Patrick Murrihy was the first man to show Downes and his age group how to handle a ball. He is giving a bit back himself these days.
“Michael Considine was away last year and he asked me to go up and give a hand with the U-10s. From U-10s down, there was 40 training. Dermot Coughlan and Kevin Coughlan were above as well, giving a hand,” he recollects.
Injury and even ’flu disrupted Noel for much of 2010.
“Every kind of dose going, I got it. I was worse than Mark Killeen!” he jibes.
Reminded that he was spotted training on his own one night in Mullagh, during the late winter of ’08, he insists that nobody would believe him if he told them that.
“If I said that to any of the players, they’d do fair laughing if you said you saw me over in Mullagh on my own,” he maintains, battling to control his own laughter.
Thomas O’Connor is the eldest of the Seaview Park six. He remembers when the days weren’t so golden. Days when selectors could be spotted peering out of the dressing room door, wondering were more players coming.
“We togged out for a championship game against Cooraclare in ’99 and we’d only 18 lads. And now we’ve 35. It’s all about numbers.

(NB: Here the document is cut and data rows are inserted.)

(** * go-collection/trie: a shallow embedding of the trie engine

    The Go package [trie] is a pointer structure: nodes carry a parent
    back-reference and an array of child slots, leaves are additionally
    threaded on a doubly-linked list between two sentinels.  The embedding
    keeps that shape: every Go object lives in a store ([heap]) and is
    addressed by its location, a [nil] interface value is [None], and the
    methods are functions that read and update the store.

    - A run-time panic (nil dereference, slice index out of range, failed
      type assertion, [make] with a negative length) is the result [Panic].
    - Loops without a syntactic bound take a [fuel] argument; [OutOfFuel]
      says that the run did not finish within it.
    - Go's [int] is modelled by [Z]; no counter of the package can reach the
      64-bit limits before memory is exhausted.
    - Elements are [interface{}] values in the source.  The string digitizer
      accepts strings only (its type assertion panics otherwise), so the
      public operations of the model take a [string], and a stored value is
      an [option string] ([None] for the [nil] interface). *)

From Stdlib Require Import ZArith Lia Bool Ascii.
From stdpp Require Import base tactics option list strings sorting.

Local Open Scope string_scope.
Local Open Scope list_scope.
Local Open Scope Z_scope.

(** ** Results and errors *)

Inductive result (A : Type) : Type :=
| Ok (a : A)
| Panic
| OutOfFuel.
Arguments Ok {A} a.
Arguments Panic {A}.
Arguments OutOfFuel {A}.

Definition rbind {A B : Type} (m : result A) (f : A -> result B) : result B :=
  match m with
  | Ok a => f a
  | Panic => Panic
  | OutOfFuel => OutOfFuel
  end.

Notation "'let*' p ':=' m 'in' k" := (rbind m (fun p => k))
  (at level 10, p pattern, m at level 100, k at level 200).

(** The values built by [errors.Errorf] / [errors.New] in the package. *)
Inductive error : Type :=
| NodeIndexOutOfBounds (cap index : Z)
| ChildExists (index : Z)
| PrefixViolation (element : string)
| TrieIndexOutOfBounds (index : Z).

(** ** Nodes and the store *)

Abbreviation loc := nat (only parsing).
Abbreviation ptr := (option nat) (only parsing).

Record node : Type := mkNode {
  parent : ptr;
  children : list ptr;
  numChildren : Z;
  element : option string;
  isRoot : bool
}.

(** [leafNode] embeds a [Node]; the embedded node is created by
    [newNode(0)] and only ever reached through its leaf, so both live in one
    store cell. *)
Record leafNode : Type := mkLeafNode {
  Node : node;
  next : ptr;
  previous : ptr;
  isHead : bool;
  isTail : bool
}.

(** The two implementations of the [Node] interface. *)
Inductive object : Type :=
| ONode (n : node)
| OLeaf (l : leafNode).

Abbreviation heap := (list object).

Definition node_of (o : object) : node :=
  match o with
  | ONode n => n
  | OLeaf l => Node l
  end.

Definition map_node (f : node -> node) (o : object) : object :=
  match o with
  | ONode n => ONode (f n)
  | OLeaf l => OLeaf (mkLeafNode (f (Node l)) (next l) (previous l) (isHead l) (isTail l))
  end.

(** Dereferencing: a method call through a nil interface panics. *)
Definition deref (h : heap) (p : ptr) : result object :=
  match p with
  | None => Panic
  | Some l => match h !! l with
              | Some o => Ok o
              | None => Panic
              end
  end.

(** A leaf method called through a [LeafNode] value; on a value of static
    type [Node] this is the type assertion [.(LeafNode)]. *)
Definition deref_leaf (h : heap) (p : ptr) : result leafNode :=
  let* o := deref h p in
  match o with
  | OLeaf l => Ok l
  | ONode _ => Panic
  end.

Definition store (h : heap) (p : ptr) (f : object -> object) : result heap :=
  match p with
  | None => Panic
  | Some l => match h !! l with
              | Some o => Ok (<[l := f o]> h)
              | None => Panic
              end
  end.

Definition store_leaf (h : heap) (p : ptr) (f : leafNode -> leafNode) : result heap :=
  match p with
  | None => Panic
  | Some l => match h !! l with
              | Some (OLeaf lf) => Ok (<[l := OLeaf (f lf)]> h)
              | _ => Panic
              end
  end.

(** Allocation: Go never frees a cell that is still referenced, so the store
    only grows. *)
Definition alloc (h : heap) (o : object) : loc * heap := (length h, h ++ [o]).

Definition newNode (capacity : Z) : node :=
  if capacity <=? 0 then mkNode None [] 0 None false
  else mkNode None (replicate (Z.to_nat capacity) None) 0 None false.

(** [make([]Node, capacity)] panics on a negative length. *)
Definition newRootNode (capacity : Z) : result node :=
  if capacity <? 0 then Panic
  else Ok (mkNode None (replicate (Z.to_nat capacity) None) 0 None true).

Definition set_parent (p : ptr) (n : node) : node :=
  mkNode p (children n) (numChildren n) (element n) (isRoot n).
Definition set_children (cs : list ptr) (k : Z) (n : node) : node :=
  mkNode (parent n) cs k (element n) (isRoot n).
Definition set_element (e : option string) (n : node) : node :=
  mkNode (parent n) (children n) (numChildren n) e (isRoot n).

Definition SetParent (h : heap) (n : ptr) (p : ptr) : result heap :=
  store h n (map_node (set_parent p)).

Definition Parent (h : heap) (n : ptr) : result ptr :=
  let* o := deref h n in Ok (parent (node_of o)).

Definition len {A} (l : list A) : Z := Z.of_nat (length l).

(** Slice indexing [s[i]]: out of range is a run-time panic. *)
Definition index {A} (l : list A) (i : Z) : result A :=
  if (i <? 0) || (len l <=? i) then Panic
  else match l !! Z.to_nat i with
       | Some a => Ok a
       | None => Panic
       end.

Definition AddChildWithIndexOf (h : heap) (n : ptr) (i : Z) (child : ptr)
  : result (option error * heap) :=
  let* o := deref h n in
  let nd := node_of o in
  if (i <? 0) || (i >=? len (children nd)) then
    Ok (Some (NodeIndexOutOfBounds (len (children nd)) i), h)
  else
    let* c := index (children nd) i in
    match c with
    | Some _ => Ok (Some (ChildExists i), h)
    | None =>
        let* h1 := store h n (map_node (set_children (<[Z.to_nat i := child]> (children nd))
                                                (numChildren nd + 1))) in
        let* h2 := SetParent h1 child n in
        Ok (None, h2)
    end.

Definition checkBounds (n : node) (i : Z) : option error :=
  if (i <? 0) || (i >? len (children n)) then
    Some (NodeIndexOutOfBounds (len (children n)) i)
  else None.

Definition ChildWithIndexOf (h : heap) (n : ptr) (i : Z) : result (ptr * option error) :=
  let* o := deref h n in
  let nd := node_of o in
  match checkBounds nd i with
  | Some err => Ok (None, Some err)
  | None => let* c := index (children nd) i in Ok (c, None)
  end.

Definition RemoveChildWithIndexOf (h : heap) (n : ptr) (i : Z) : result (bool * heap) :=
  let* o := deref h n in
  let nd := node_of o in
  match checkBounds nd i with
  | Some _ => Ok (false, h)
  | None =>
      let* c := index (children nd) i in
      match c with
      | Some _ =>
          let* h1 := store h n (map_node (set_children (<[Z.to_nat i := None]> (children nd))
                                                  (numChildren nd - 1))) in
          Ok (true, h1)
      | None => Ok (false, h)
      end
  end.

Definition HasChildren (h : heap) (n : ptr) : result bool :=
  let* o := deref h n in Ok (numChildren (node_of o) >? 0).

Definition SetValue (h : heap) (n : ptr) (e : option string) : result heap :=
  store h n (map_node (set_element e)).

Definition Value (h : heap) (n : ptr) : result (option string) :=
  let* o := deref h n in Ok (element (node_of o)).

Definition IsRoot (h : heap) (n : ptr) : result bool :=
  let* o := deref h n in Ok (isRoot (node_of o)).

Definition IsLeaf (h : heap) (n : ptr) : result bool :=
  let* o := deref h n in
  match o with
  | ONode _ => Ok false
  | OLeaf _ => Ok true
  end.

(** ** Leaf nodes and the order list *)

Definition newLeafNode : leafNode := mkLeafNode (newNode 0) None None false false.
Definition newHeadNode : leafNode := mkLeafNode (newNode 0) None None true false.
Definition newTailNode : leafNode := mkLeafNode (newNode 0) None None false true.

Definition set_next (p : ptr) (l : leafNode) : leafNode :=
  mkLeafNode (Node l) p (previous l) (isHead l) (isTail l).
Definition set_previous (p : ptr) (l : leafNode) : leafNode :=
  mkLeafNode (Node l) (next l) p (isHead l) (isTail l).

Definition SetNext (h : heap) (l : ptr) (p : ptr) : result heap := store_leaf h l (set_next p).
Definition Next (h : heap) (l : ptr) : result ptr := let* lf := deref_leaf h l in Ok (next lf).
Definition SetPrevious (h : heap) (l : ptr) (p : ptr) : result heap :=
  store_leaf h l (set_previous p).
Definition Previous (h : heap) (l : ptr) : result ptr :=
  let* lf := deref_leaf h l in Ok (previous lf).
Definition IsHead (h : heap) (l : ptr) : result bool := let* lf := deref_leaf h l in Ok (isHead lf).
Definition IsTail (h : heap) (l : ptr) : result bool := let* lf := deref_leaf h l in Ok (isTail lf).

The likes of the lads that have gone before never really got a chance to do this,” he says.
O’ Connor feels that players like Aidan ‘Horse’ Maloney, Dermot Coughlan and his own brother John, deserved a shot at national glory as much as anyone.
“Maybe they deserved it every bit as much as we deserve it. Maybe that’s what pushed the boys through the last day. To do it for them,” Thomas suggests.
The motivation for the Seaview six on March 17 will be manifold. They’ll be doing it for club, parish, family and for those who have filled the jersey before them. Whatever happens, Seaview’s finest will spill their last drop for the cause in Croke Park.